Work request: Of the entries below, restate word for word only the section that runs from the line with "(** Only the" to the line with "intros [H1 H2 H3 H4 H5 H6", counting both ends.

______________________________

Lemma DisconnectBlock_tipped blk b h undo v q c v' x :
  pprev b = Some q → DisconnectBlock (H:=child_store) cfg blk b h undo v = Ok (c, v', x) → tipped v' q.
Proof.
  intros Hq E. unfold DisconnectBlock in E. destruct (cs_best v) as [best w]. apply outcome_bind_ok in E as (? & _ & E).
  destruct undo as [l|]; [|discriminate E]. destruct (negb _) in E; [discriminate E|]. apply outcome_bind_ok in E as ([c' w'] & _ & E).
  apply outcome_bind_ok in E as (? & _ & E). rewrite Hq in E. apply outcome_bind_ok in E as (v2 & E' & [= _ <- _]).
  by apply set_best_tipped in E'.
Qed.

(** Only the height and the predecessor of the entry are read. *)
Lemma DisconnectBlock_entry blk b e h undo (v : view) :
  nHeight e = nHeight b → pprev e = pprev b → DisconnectBlock (H:=child_store) cfg blk e h undo v = DisconnectBlock (H:=child_store) cfg blk b h undo v.
Proof. intros Hh Hp. unfold DisconnectBlock. by rewrite Hh, Hp. Qed.

(** What was applied may be looked at through any store of the same contents. *)
Lemma block_applied_store blk b h supply v (r : connected view) (w : view) flags xss checks :
  block_applied (H:=child_store) Verify GetHash params up nMaxMoneyOut COINBASE_MATURITY env be cfg blk b (Some h) supply false v r flags xss checks →
  child_wf w → utxo w = utxo (r_view r) → (h ≠ 0 → (GetBestBlock w).1 = h) →
  block_applied (H:=child_store) Verify GetHash params up nMaxMoneyOut COINBASE_MATURITY env be cfg blk b (Some h) supply false v
    (Connected w (ConnectBlock.nMoneySupply r) (ConnectBlock.nMint r) (r_undo r) (r_vecs r) (r_vPos r)) flags xss checks.
Proof.
  intros [A1 A2 A3 A4 A5 A6 A7 A8 A9 A10 A11 A12 A13 A14 A15] Hw Hu Hb.
  split; try assumption; cbn [r_view r_undo r_vecs ConnectBlock.nMint ConnectBlock.nMoneySupply].
  - change (cs_utxo w) with (utxo w). rewrite Hu. exact A3.
  - intros _. by exists h.
Qed.
End Last.
Lemma reach_spurious n A s s' : reachable n A s → spurious s s' → reachable n A s'.
Proof.
  intros Hr Hs. revert Hr. destruct Hs as [s Hm|s l1 l2 Hw]; intros [H1 H2 H3 H4 H5].
  - rewrite Hm in H1. split; cbn [sh master workers]; try done. by apply counts_wake in H1.
  - rewrite Hw in H1, H4. split; cbn [sh master workers]; try done; [by apply wake_some|].
    apply list.Forall_app in H4 as [Ha Hb]. apply list.Forall_app. split; [done|]. apply list.Forall_cons in Hb as [_ Hb]. by apply list.Forall_cons.
Qed.

Lemma add_counts A l q ps : counts A q ps → Z.of_nat (length (A ++ l)) < 2 ^ 32 → counts (A ++ l) (add_checks l q) ps.
Proof.
  intros [H1 H2 H3 H4 H5 H6 H7] Hl. rewrite length_app in Hl. pose proof (held_sum_nonneg ps H1).
  split; cbn [add_checks fQuit nTotal nIdle nTodo queue fAllOk]; rewrite ?length_app; try done; rewrite ?u32_id by (unfold is_u; lia); try lia.
  rewrite !forallb_app, H7. destruct (fAllOk q), (forallb check (queue q)), (forallb check l), (forallb value ps); done.
Qed.
Lemma reach_add n A l s s' :
  reachable n A s → master s = Outside → Add l s s' → Z.of_nat (length (A ++ l)) < 2 ^ 32 → reachable n (A ++ l) s'.
Proof.
  intros Hr Hm Ha Hl. revert Hr Hm. destruct Ha as [s ws Hone Hn|s _]; intros [H1 H2 H3 H4 H5] Hm; rewrite Hm in H1; apply (λ H, add_counts _ l _ _ H Hl) in H1;
    split; cbn [sh master workers]; rewrite ?Hm; try done.
  - revert H1. destruct Hn as [l1 l2|ws Hn]; [apply wake_some|done].
  - revert H4. destruct Hn as [l1 l2|ws Hn]; [|done]. intros [Ha Hb]%list.Forall_app. apply list.Forall_app. split; [done|]. apply list.Forall_cons in Hb as [_ Hb]. by apply list.Forall_cons.
  - destruct (1 <? length l)%nat; [by apply wake_all|done].
  - destruct (1 <? length l)%nat; [by apply not_done_wake|done].
Qed.

Lemma reach_wait n A s : reachable n A s → master s = Outside → reachable n A (begin_wait s).
Proof.
  intros [H1 H2 H3 H4 H5] Hm. rewrite Hm in H1. split; cbn [begin_wait sh master workers]; try done.
  eapply counts_same; [..|exact H1]; cbn; done || lia.
Qed.
Lemma reach_return n A s b : reachable n A s → master s = Done b → reachable n [] (end_wait s).
Proof.
  intros [H1 H2 H3 H4 H5] Hm. rewrite Hm in H1. split; cbn [end_wait sh master workers]; try done. by eapply counts_same; [..|exact H1].
Qed.

Lemma runs_reachable nb n A s : runs nb n A s → reachable n A s.
Proof.
  induction 1 as [|A s s' _ IH Hs|A s s' _ IH Hs|A s l s' _ IH Hm Ha Hl|A s _ IH Hm|A s b _ IH Hm].
  - split; cbn [sh master workers]; try done; [|by apply list.Forall_replicate].
    assert (∀ f : pc → Z, f Outside = 0 → sum_Z f (Outside :: replicate n Outside) = 0) as Hs.
    { intros f Hf. rewrite sum_Z_cons, Hf. induction n as [|k IH]; [done|]. cbn [replicate]. rewrite sum_Z_cons, Hf. lia. }
    split; cbn [CCheckQueue fQuit nTotal nIdle nTodo queue fAllOk]; rewrite ?Hs; try done.
    + apply list.Forall_cons. split; [done|by apply list.Forall_replicate].
    + cbn. clear. by induction n.
  - by eapply reach_step.
  - by eapply reach_spurious.
  - by eapply reach_add.
  - by apply reach_wait.
  - by eapply reach_return.
Qed.

(** *** Progress *)

Lemma thread_moves fM p q : fM = false ∨ p ≠ Outside → p ≠ Waiting → (∀ b, p ≠ Done b) → ∃ p' q' b, thread_step fM p q = Some (p', q', b).
Proof.
  intros Hf Hw Hd. destruct p as [|m ok| | |[|c l] m ok|b]; cbn [thread_step]; [destruct fM; [by destruct Hf|by eexists _, _, _]| | |..].
  - destruct (clean_up _ _ _ _) as [? q1]. destruct (loop_wait _ q1). by eexists _, _, _.
  - done.
  - destruct (loop_wait _ _). by eexists _, _, _.
  - by eexists _, _, _.
  - by eexists _, _, _.
  - by destruct (Hd b).
Qed.

Lemma reach_moves n A s : reachable n A s → master s ≠ Outside → (∀ b, master s ≠ Done b) → ∃ s', step s s'.
Proof.
  intros [H1 H2 H3 H4 H5] Ho Hd. assert (master s = Waiting ∨ master s ≠ Waiting) as [Hm|Hm] by (destruct (master s); [right..|left|right|right|right]; done).
  - destruct (H3 Hm) as [Hq Hz]. rewrite Hm in H1. destruct (counts_busy _ _ _ H1 Hq Hz) as (p & Hp & Hh). apply elem_of_cons in Hp as [->|Hp]; [by destruct Hh|].
    apply list_elem_of_split in Hp as (l1 & l2 & Hw). rewrite Hw in H4. apply list.Forall_app in H4 as [_ Hb]. apply list.Forall_cons in Hb as [Hb _].
    destruct (thread_moves false p (sh s)) as (p' & q' & b & E); [by left|intros ->; by destruct Hh|done|]. eexists. by eapply step_worker.
  - destruct (thread_moves true (master s) (sh s)) as (p' & q' & b & E); [by right|done|done|]. eexists. by eapply step_master.
Qed.

Lemma wait_inevitable n A s : reachable n A s → master s ≠ Outside → inevitable (λ s', master s' = Done (forallb check A)) s.
Proof.
  remember (Z.to_nat (potential s)) as k eqn:Hk. revert s Hk. induction (lt_wf k) as [k _ IH]. intros s Hk Hr Ho.
  assert ((∃ b, master s = Done b) ∨ ∀ b, master s ≠ Done b) as [[b Hb]|Hd] by (destruct (master s); [right..|left]; by eauto).
  - apply inevitable_now. rewrite Hb. f_equal. by apply (re_done _ _ _ Hr).
  - apply inevitable_next; [by eapply reach_moves|]. intros s' Hs. destruct (reach_step n A s s' Hr Hs) as (Hr' & Hp & Ho').
    apply (IH (Z.to_nat (potential s'))); [|done|done|by apply Ho']. subst k.
    assert (0 ≤ potential s') as H0; [|lia]. unfold potential, potential_of. assert (∀ ps, 0 ≤ sum_Z weight ps) as Hw; [|pose proof (Hw (master s' :: workers s')); lia].
    intros ps. induction ps as [|p ps IHp]; [done|]. rewrite sum_Z_cons. assert (0 ≤ weight p) by (destruct p; cbn; lia). lia.
Qed.

Lemma idle_between n A s : reachable n A s → master s = Outside → A = [] → IsIdle (sh s) = true.
Proof.
  intros [H1 H2 H3 H4 H5] Hm ->. rewrite Hm in H1. pose proof (cn_len _ _ _ H1) as Hl. cbn in Hl.
  assert (nTodo (sh s) = 0) as Hz. { pose proof (cn_todo _ _ _ H1). pose proof (held_sum_nonneg _ (cn_pc _ _ _ H1)). lia. }
  destruct (counts_quiet _ _ _ H1 Hz) as (Hv & Hs & Hq). pose proof (cn_value _ _ _ H1) as Hval. rewrite Hv, Hq in Hval. cbn in Hval. rewrite !andb_true_r in Hval.
  unfold IsIdle. rewrite (cn_total _ _ _ H1), (cn_idle _ _ _ H1), Hs, Hz, <- Hval, !Z.eqb_refl. done.
Qed.
(** ** CService and CAddress *)

Record CService := Service { s_ip : CNetAddr; port : Z (** unsigned short *) }.
#[export] Instance CService_eq_dec : EqDecision CService.
Proof. solve_decision. Defined.
Definition CService_Init : CService := Service CNetAddr_Init 0.
Definition service_ok (a : CService) : Prop := netaddr_ok (s_ip a) ∧ is_u 16 (port a).

(** [memcmp(a.ip, b.ip, 16) < 0], and [operator<] on services. *)
Fixpoint netaddr_lt (a b : CNetAddr) : bool :=
  match a, b with
  | x :: a, y :: b => if x <? y then true else if y <? x then false else netaddr_lt a b
  | _, _ => false
  end.
Definition service_lt (a b : CService) : bool :=
  netaddr_lt (s_ip a) (s_ip b) || bool_decide (s_ip a = s_ip b) && (port a <? port b).

Definition GetKey (a : CService) : list Z := s_ip a ++ [port a / 0x100; Z.land (port a) 0x0FF].

(** The port goes out in network byte order: [htons] and the little-endian writer. *)
Definition htons (p : Z) : Z := p mod 256 * 256 + p / 256.
Definition ser_service (a : CService) : list Z := s_ip a ++ WRITEDATA 2 (htons (port a)).
Definition unser_service : reader CService := λ s,
  '(ip, s) ← stream_read 16 s; '(portN, s) ← READDATA 2 s; Ok (Service ip (htons portN), s).

Definition NODE_NETWORK : Z := 1.
Record CAddress := Address {
  a_service : CService;
  nServices : Z;   (** uint64_t *)
  a_nTime : Z;     (** unsigned int *)
  nLastTry : Z     (** int64_t, memory only *)
}.
#[export] Instance CAddress_eq_dec : EqDecision CAddress.
Proof. solve_decision. Defined.
Definition CAddress_of (a : CService) (nServicesIn : Z) : CAddress := Address a nServicesIn 100000000 0.
Definition CAddress_Init : CAddress := CAddress_of CService_Init NODE_NETWORK.

(** On disk the version and the time come first; on the network the time is there
    from version 31402 on ([CADDR_TIME_VERSION]). *)
Definition CADDR_TIME_VERSION : Z := 31402.
Definition ser_caddress (fDisk fGetHash : bool) (nVersion : Z) (a : CAddress) : list Z :=
  (if fDisk then WRITEDATA 4 nVersion else []) ++
  (if fDisk || (CADDR_TIME_VERSION <=? nVersion) && negb fGetHash then WRITEDATA 4 (a_nTime a) else []) ++
  WRITEDATA 8 (nServices a) ++ ser_service (a_service a).
(** Reading starts from [Init]; a version on disk replaces the stream's (it is an
    argument by value, so only for this object). *)
Definition unser_caddress (fDisk fGetHash : bool) (nVersion : Z) : reader CAddress := λ s,
  '(nVersion, s) ← (if fDisk then READDATA_signed 4 s else Ok (nVersion, s));
  '(nTime, s) ← (if fDisk || (CADDR_TIME_VERSION <=? nVersion) && negb fGetHash then READDATA 4 s else Ok (100000000, s));
  '(nServices, s) ← READDATA 8 s;
  '(a, s) ← unser_service s;
  Ok (Address a nServices nTime 0, s).
(* ===== verification/AddrMan.v ===== *)
(** * The address manager (addrman.h, addrman.cpp)

    The node remembers the addresses of its peers in two tables of buckets: "new" for
    addresses it has heard of, where an address may sit in up to eight buckets, and
    "tried" for those it has reached.  Buckets and positions come from hashes with a
    secret key.  The tables, the two maps, the shuffled vector of identifiers and the
    counters say the same thing several times over; the theorems show that every
    operation keeps them in agreement, that no assertion of the code fails, and that
    the code's own check ([Check_]) never finds an error. *)
From stdpp Require Import base tactics list gmap numbers option.
From Stdlib Require Import ZArith Lia.
From S2P Require Import Prelude.
From S2P Require Import Double.
From S2P Require Import Serialize.
From S2P Require Import Crypto.
From S2P Require Import Transaction.
From S2P Require Import NetAddr.

Definition ADDRMAN_TRIED_BUCKET_COUNT : Z := 256.
Definition ADDRMAN_NEW_BUCKET_COUNT : Z := 1024.
Definition ADDRMAN_BUCKET_SIZE : Z := 64.
Definition ADDRMAN_TRIED_BUCKETS_PER_GROUP : Z := 8.
Definition ADDRMAN_NEW_BUCKETS_PER_SOURCE_GROUP : Z := 64.
Definition ADDRMAN_NEW_BUCKETS_PER_ADDRESS : Z := 8.
Definition ADDRMAN_HORIZON_DAYS : Z := 30.
Definition ADDRMAN_RETRIES : Z := 3.
Definition ADDRMAN_MAX_FAILURES : Z := 10.
Definition ADDRMAN_MIN_FAIL_DAYS : Z := 7.
Definition ADDRMAN_GETADDR_MAX_PCT : Z := 23.
Definition ADDRMAN_GETADDR_MAX : Z := 2500.

(** ** CAddrInfo *)

Record CAddrInfo := AddrInfo {
  i_addr : CAddress;
  source : CNetAddr;
  nLastSuccess : Z;   (** int64_t *)
  nAttempts : Z;      (** int *)
  nRefCount : Z;      (** int *)
  fInTried : bool;
  nRandomPos : Z      (** int *)
}.
#[export] Instance CAddrInfo_eq_dec : EqDecision CAddrInfo.
Proof. solve_decision. Defined.

(** The constructors: [Init] also resets the time of the last try. *)
Definition CAddrInfo_of (addr : CAddress) (addrSource : CNetAddr) : CAddrInfo :=
  AddrInfo (Address (a_service addr) (nServices addr) (a_nTime addr) 0) addrSource 0 0 0 false (-1).
Definition CAddrInfo_Init : CAddrInfo := CAddrInfo_of CAddress_Init CNetAddr_Init.

Definition i_service (i : CAddrInfo) : CService := a_service (i_addr i).
Definition i_ip (i : CAddrInfo) : CNetAddr := s_ip (i_service i).
Definition i_nTime (i : CAddrInfo) : Z := a_nTime (i_addr i).
Definition i_nLastTry (i : CAddrInfo) : Z := nLastTry (i_addr i).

______________________________

Answer to this exercise:
(** Only the height and the predecessor of the entry are read. *)
Lemma DisconnectBlock_entry blk b e h undo (v : view) :
  nHeight e = nHeight b → pprev e = pprev b → DisconnectBlock (H:=child_store) cfg blk e h undo v = DisconnectBlock (H:=child_store) cfg blk b h undo v.
Proof. intros Hh Hp. unfold DisconnectBlock. by rewrite Hh, Hp. Qed.

(** What was applied may be looked at through any store of the same contents. *)
Lemma block_applied_store blk b h supply v (r : connected view) (w : view) flags xss checks :
  block_applied (H:=child_store) Verify GetHash params up nMaxMoneyOut COINBASE_MATURITY env be cfg blk b (Some h) supply false v r flags xss checks →
  child_wf w → utxo w = utxo (r_view r) → (h ≠ 0 → (GetBestBlock w).1 = h) →
  block_applied (H:=child_store) Verify GetHash params up nMaxMoneyOut COINBASE_MATURITY env be cfg blk b (Some h) supply false v
    (Connected w (ConnectBlock.nMoneySupply r) (ConnectBlock.nMint r) (r_undo r) (r_vecs r) (r_vPos r)) flags xss checks.
Proof.
  intros [A1 A2 A3 A4 A5 A6 A7 A8 A9 A10 A11 A12 A13 A14 A15] Hw Hu Hb.
  split; try assumption; cbn [r_view r_undo r_vecs ConnectBlock.nMint ConnectBlock.nMoneySupply].
  - change (cs_utxo w) with (utxo w). rewrite Hu. exact A3.
  - intros _. by exists h.
Qed.
End Last.
Lemma reach_spurious n A s s' : reachable n A s → spurious s s' → reachable n A s'.
Proof.
  intros Hr Hs. revert Hr. destruct Hs as [s Hm|s l1 l2 Hw]; intros [H1 H2 H3 H4 H5].
  - rewrite Hm in H1. split; cbn [sh master workers]; try done. by apply counts_wake in H1.
  - rewrite Hw in H1, H4. split; cbn [sh master workers]; try done; [by apply wake_some|].
    apply list.Forall_app in H4 as [Ha Hb]. apply list.Forall_app. split; [done|]. apply list.Forall_cons in Hb as [_ Hb]. by apply list.Forall_cons.
Qed.

Lemma add_counts A l q ps : counts A q ps → Z.of_nat (length (A ++ l)) < 2 ^ 32 → counts (A ++ l) (add_checks l q) ps.
Proof.
  intros [H1 H2 H3 H4 H5 H6 H7] Hl. rewrite length_app in Hl. pose proof (held_sum_nonneg ps H1).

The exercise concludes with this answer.